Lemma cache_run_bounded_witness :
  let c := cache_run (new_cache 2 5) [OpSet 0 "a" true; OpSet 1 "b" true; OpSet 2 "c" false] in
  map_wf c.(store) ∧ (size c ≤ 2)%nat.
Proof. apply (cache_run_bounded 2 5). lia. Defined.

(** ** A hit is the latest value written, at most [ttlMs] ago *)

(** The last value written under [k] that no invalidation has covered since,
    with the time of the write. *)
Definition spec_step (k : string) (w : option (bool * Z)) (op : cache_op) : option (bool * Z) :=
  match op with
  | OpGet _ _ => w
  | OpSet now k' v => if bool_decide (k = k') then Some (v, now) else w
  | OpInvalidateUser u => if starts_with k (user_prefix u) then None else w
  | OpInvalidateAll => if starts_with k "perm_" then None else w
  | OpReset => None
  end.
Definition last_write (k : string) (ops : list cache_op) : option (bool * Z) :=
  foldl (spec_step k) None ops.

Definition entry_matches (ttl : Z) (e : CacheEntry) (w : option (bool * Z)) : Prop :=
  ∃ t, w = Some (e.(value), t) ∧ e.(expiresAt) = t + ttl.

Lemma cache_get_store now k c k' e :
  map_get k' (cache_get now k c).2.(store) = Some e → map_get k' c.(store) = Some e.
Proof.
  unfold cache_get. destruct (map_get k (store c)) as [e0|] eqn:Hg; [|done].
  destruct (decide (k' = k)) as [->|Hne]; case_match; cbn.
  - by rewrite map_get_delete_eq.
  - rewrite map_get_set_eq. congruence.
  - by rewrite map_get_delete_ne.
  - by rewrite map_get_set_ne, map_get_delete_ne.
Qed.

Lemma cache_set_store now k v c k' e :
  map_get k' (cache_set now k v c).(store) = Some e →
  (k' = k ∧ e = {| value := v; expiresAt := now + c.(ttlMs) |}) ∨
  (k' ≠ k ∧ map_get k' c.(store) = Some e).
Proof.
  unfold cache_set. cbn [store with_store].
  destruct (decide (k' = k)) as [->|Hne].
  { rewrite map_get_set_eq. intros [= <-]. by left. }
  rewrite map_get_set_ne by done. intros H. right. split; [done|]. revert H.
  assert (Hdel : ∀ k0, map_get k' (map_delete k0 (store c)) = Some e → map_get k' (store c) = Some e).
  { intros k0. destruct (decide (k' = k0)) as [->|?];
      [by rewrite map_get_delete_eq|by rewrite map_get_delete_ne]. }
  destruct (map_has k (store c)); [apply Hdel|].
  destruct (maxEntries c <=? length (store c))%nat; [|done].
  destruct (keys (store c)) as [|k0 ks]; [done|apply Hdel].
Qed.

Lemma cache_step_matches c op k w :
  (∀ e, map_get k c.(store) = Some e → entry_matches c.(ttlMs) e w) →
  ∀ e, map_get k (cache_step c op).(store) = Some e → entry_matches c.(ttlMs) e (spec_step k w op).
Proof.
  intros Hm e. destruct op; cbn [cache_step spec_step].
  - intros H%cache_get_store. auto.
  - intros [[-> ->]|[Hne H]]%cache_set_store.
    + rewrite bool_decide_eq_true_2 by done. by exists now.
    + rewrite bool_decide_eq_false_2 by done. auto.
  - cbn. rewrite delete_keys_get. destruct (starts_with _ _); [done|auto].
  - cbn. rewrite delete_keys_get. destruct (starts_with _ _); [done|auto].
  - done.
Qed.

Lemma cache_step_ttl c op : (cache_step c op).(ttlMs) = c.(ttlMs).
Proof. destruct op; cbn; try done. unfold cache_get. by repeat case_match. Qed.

-------------------------

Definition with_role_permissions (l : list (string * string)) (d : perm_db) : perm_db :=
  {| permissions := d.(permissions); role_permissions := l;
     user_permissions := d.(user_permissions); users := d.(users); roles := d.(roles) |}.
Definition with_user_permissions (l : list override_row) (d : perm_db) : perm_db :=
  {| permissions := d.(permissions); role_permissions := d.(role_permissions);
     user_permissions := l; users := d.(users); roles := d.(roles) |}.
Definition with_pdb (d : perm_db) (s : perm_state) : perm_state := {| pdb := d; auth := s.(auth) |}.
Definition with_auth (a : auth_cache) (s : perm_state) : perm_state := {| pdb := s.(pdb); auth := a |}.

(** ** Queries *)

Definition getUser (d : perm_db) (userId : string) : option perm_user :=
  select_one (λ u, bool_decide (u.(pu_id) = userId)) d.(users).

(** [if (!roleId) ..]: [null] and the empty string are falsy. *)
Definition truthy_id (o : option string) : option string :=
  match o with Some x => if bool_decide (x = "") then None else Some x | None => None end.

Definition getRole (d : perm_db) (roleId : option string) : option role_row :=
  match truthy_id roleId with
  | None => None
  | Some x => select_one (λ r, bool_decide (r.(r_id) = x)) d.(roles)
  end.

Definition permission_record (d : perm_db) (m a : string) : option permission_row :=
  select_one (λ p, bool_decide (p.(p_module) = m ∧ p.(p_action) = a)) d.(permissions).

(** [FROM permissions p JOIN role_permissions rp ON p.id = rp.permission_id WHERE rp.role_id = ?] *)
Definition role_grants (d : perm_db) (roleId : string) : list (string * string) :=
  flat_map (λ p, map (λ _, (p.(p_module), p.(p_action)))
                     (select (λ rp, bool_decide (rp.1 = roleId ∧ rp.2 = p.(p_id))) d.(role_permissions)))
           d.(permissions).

-------------------------

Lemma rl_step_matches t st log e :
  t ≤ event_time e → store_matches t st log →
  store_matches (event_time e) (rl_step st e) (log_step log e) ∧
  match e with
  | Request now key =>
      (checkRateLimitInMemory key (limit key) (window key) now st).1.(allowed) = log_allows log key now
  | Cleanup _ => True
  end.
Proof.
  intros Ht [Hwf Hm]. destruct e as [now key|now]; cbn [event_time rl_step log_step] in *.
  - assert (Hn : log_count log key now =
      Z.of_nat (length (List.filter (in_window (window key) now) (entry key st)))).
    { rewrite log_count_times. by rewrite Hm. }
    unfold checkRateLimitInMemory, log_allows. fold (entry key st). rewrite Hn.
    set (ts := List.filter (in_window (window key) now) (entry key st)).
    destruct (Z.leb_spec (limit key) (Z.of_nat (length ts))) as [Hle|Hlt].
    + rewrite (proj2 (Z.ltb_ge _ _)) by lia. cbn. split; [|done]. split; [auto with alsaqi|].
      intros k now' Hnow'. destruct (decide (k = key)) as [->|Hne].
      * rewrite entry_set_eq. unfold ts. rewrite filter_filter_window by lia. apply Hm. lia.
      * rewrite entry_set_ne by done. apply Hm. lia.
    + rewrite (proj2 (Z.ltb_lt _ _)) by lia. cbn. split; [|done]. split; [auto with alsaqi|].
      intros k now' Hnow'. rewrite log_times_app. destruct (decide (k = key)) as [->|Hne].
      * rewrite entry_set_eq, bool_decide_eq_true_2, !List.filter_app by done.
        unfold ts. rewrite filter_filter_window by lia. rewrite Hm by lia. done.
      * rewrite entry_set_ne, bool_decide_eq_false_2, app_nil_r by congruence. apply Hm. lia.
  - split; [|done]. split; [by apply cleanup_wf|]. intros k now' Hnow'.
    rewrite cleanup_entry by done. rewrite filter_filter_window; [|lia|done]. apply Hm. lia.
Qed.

-------------------------

▶ Description of the task
Your answer must consist solely of the lines above between the line holding "select_one (λ u, bool_decide" and the line holding "match o with", inclusive, copied exactly.

▶ Written response
  select_one (λ u, bool_decide (u.(pu_id) = userId)) d.(users).

(** [if (!roleId) ..]: [null] and the empty string are falsy. *)
Definition truthy_id (o : option string) : option string :=
  match o with Some x => if bool_decide (x = "") then None else Some x | None => None end.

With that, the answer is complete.